Das erweitere Betreuungsangebot greift erstmals am ersten Schultag nach den Herbstferien. Für die zweite, seit Beginn des Schuljahrs von Nicole Petri betreute Gruppe besteht gewissermaßen bereits eine verlängerte Betreuungszeit bis 14.30 Uhr im Rahmen der sich an die Kernzeitbetreuung anschließenden Mittagsbetreuung, inklusive der Einnahme eines Mittagessens.
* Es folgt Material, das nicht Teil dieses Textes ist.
(** * Weisswurst Einstand tracker: a shallow embedding of its data layer

    The development follows the TypeScript sources and the SQL schema of
    the repository:

    - [types.ts]: [Colleague], [AppMode], [SortMode], [AppState];
    - [utils/format.ts]: [parseGermanNumber];
    - [components/Summary.tsx] in its two revisions (with and without the
      mustard calculation);
    - [components/ColleagueList.tsx], [components/ColleagueCard.tsx] and
      [App.tsx]: the handlers that edit the counters;
    - [hooks/useLocalStorageState.ts]: the persisted state container;
    - [components/SceneErrorBoundary.tsx];
    - [pages/AdminPage.tsx] and [pages/SessionPage.tsx];
    - the database schema: tables, CHECK constraints, the three
      SECURITY DEFINER functions and the row level security policies.

    Conventions.  Counters are integers ([Z]).  Prices are JavaScript
    numbers; they are modelled as exact rationals ([Qc]), so the rounding
    of binary floating point is outside the model.  JavaScript strings are
    [string]; only ASCII characters are inspected by the code modelled
    here. *)

From Stdlib Require Import ZArith QArith Qcanon Qround String Ascii List Lia.
From Stdlib Require Import Sorted Permutation.
From stdpp Require Import base option list strings pretty gmap.

Set Warnings "-register-all".

Local Open Scope string_scope.
Local Open Scope list_scope.
Local Open Scope Z_scope.

(** ** JavaScript primitives used by the sources *)

Module JS.

(** Truthiness of a string: only the empty string is falsy. *)
Definition truthy_string (s : string) : bool :=
  match s with
  | EmptyString => false
  | String _ _ => true
  end.

(** Truthiness of [string | null]. *)
Definition truthy_opt_string (o : option string) : bool :=
  match o with
  | None => false
  | Some s => truthy_string s
  end.

(** [x || 0] on an integer valued number. *)
Definition or_zero_Z (x : Z) : Z := if Z.eqb x 0 then 0 else x.

(** [x || 0] on a number. *)
Definition or_zero (x : Qc) : Qc := if Qc_eq_dec x 0%Qc then 0%Qc else x.

(** [x || d] on [number | null]: null and 0 are falsy. *)
Definition or_default (x : option Qc) (d : Qc) : Qc :=
  match x with
  | None => d
  | Some v => if Qc_eq_dec v 0%Qc then d else v
  end.

(** [Math.max(a, b)] on integers. *)
Definition Math_max (a b : Z) : Z := Z.max a b.

(** [Math.floor(a / b)] for integers [a] and [b]. *)
Definition Math_floor_div (a b : Z) : Z := a / b.

(** [Math.ceil(a / b)] for integers [a] and [b]. *)
Definition Math_ceil_div (a b : Z) : Z := - ((- a) / b).

(** [a % b]: the remainder takes the sign of the dividend. *)
Definition rem (a b : Z) : Z := Z.rem a b.

(** An integer as a number. *)
Definition num (z : Z) : Qc := Q2Qc (inject_Z z).

(** [s.replace(pat, rep)] for one-character [pat] and [rep]: only the
    first occurrence is replaced. *)
Fixpoint String_replace (pat rep : ascii) (s : string) : string :=
  match s with
  | EmptyString => EmptyString
  | String a r =>
      if Ascii.eqb a pat then String rep r
      else String a (String_replace pat rep r)
  end.

(** The values of type [number] that [parseFloat] can return. *)
Inductive number : Type :=
| NaN
| Finite (q : Qc)
| Infinity (negative : bool).

Definition isNaN (n : number) : bool :=
  match n with
  | NaN => true
  | _ => false
  end.

End JS.

(** ** [types.ts] *)

Record Colleague : Type := mkColleague {
  id : string;
  name : string;
  count : Z;
  brezelCount : Z
}.

Inductive AppMode : Type := invite | split.

Inductive SortMode : Type := alphabetical | by_count.

Record AppState : Type := mkAppState {
  colleagues : list Colleague;
  activeColleagueId : option string;
  mode : AppMode;
  pricePerWurst : Qc;
  pricePerBrezel : Qc;
  sortMode : SortMode
}.

Definition DEFAULT_PRICE : Qc := Q2Qc (5 # 2).
Definition DEFAULT_BREZEL_PRICE : Qc := Q2Qc (3 # 2).

Definition AppMode_eqb (a b : AppMode) : bool :=
  match a, b with
  | invite, invite | split, split => true
  | _, _ => false
  end.

(** ** [components/Summary.tsx] *)

(** What the summary card displays, in document order.  Amounts are kept
    as numbers; [formatEuro] and [toFixed] only format them. *)
Inductive stat : Type :=
| GesamtWuerste (n : Z)
| GesamtBrezeln (n : Z)
| SenfBenoetigt (grams : Z)
| Glas335 (jars : Z) (price : Qc)
| Glas200 (jars : Z) (price : Qc)
| Gesamtkosten (amount : Qc)
| Durchschnitt (totalWurst : Z) (persons : nat).

(** A displayed row that carries an amount of money. *)
Definition is_cost_figure (s : stat) : bool :=
  match s with
  | Glas335 _ _ | Glas200 _ _ | Gesamtkosten _ => true
  | _ => false
  end.

(** [colleagues.reduce((sum, c) => sum + c.count, 0)] *)
Definition totalWurst (colleagues : list Colleague) : Z :=
  fold_left (fun sum c => sum + count c) colleagues 0.

(** [colleagues.reduce((sum, c) => sum + (c.brezelCount || 0), 0)] *)
Definition totalBrezeln (colleagues : list Colleague) : Z :=
  fold_left (fun sum c => sum + JS.or_zero_Z (brezelCount c)) colleagues 0.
Nicht mehrheitsfähig war allerdings der Vorstoß der Verwaltung auf eine moderate Anhebung der monatlichen Elternbeiträge für die Betreuung. Es bleibt daher bei monatlichen 37,50 Euro für ein Kernzeitkind, Alleinerziehende zahlen nur 22,50 Euro, für Zweit- und Mehrkindern in der Betreuung sind 20.00 Euro fällig.
Gerne hätte die Verwaltung auch den seit Jahren konstanten Abgabepreis für das Schulmittagessen von 3,50 Euro je Portion um 15 Cent angehoben, um das Essen künftig zumindest zum Einkaufspreis weiterzugeben und somit dem jährlich auflaufenden Defizit entgegenzuwirken. Die Mehrheitsfraktion im Rat (CDU) lehnte dies aber ab und sieht in dem Defizit keinen existenzbedrohenden Einnahmeverzicht für die Gemeinde, sondern vielmehr eine Familienförderung und einen Anreiz zur Teilnahme an gesunder Schulverpflegung.
Bürgermeister Jürgen Heß und die Verwaltung ebenso wie die dem Verwaltungsvorschlag eigentlich positiv gegenüberstehende SPD-Fraktion können mit dieser vermeintlichen „Abstimmungsniederlage“ gut leben, schließlich ergibt sich dadurch ein Plus für die Eltern- und Schülerschaft der Erich Kästner Schule.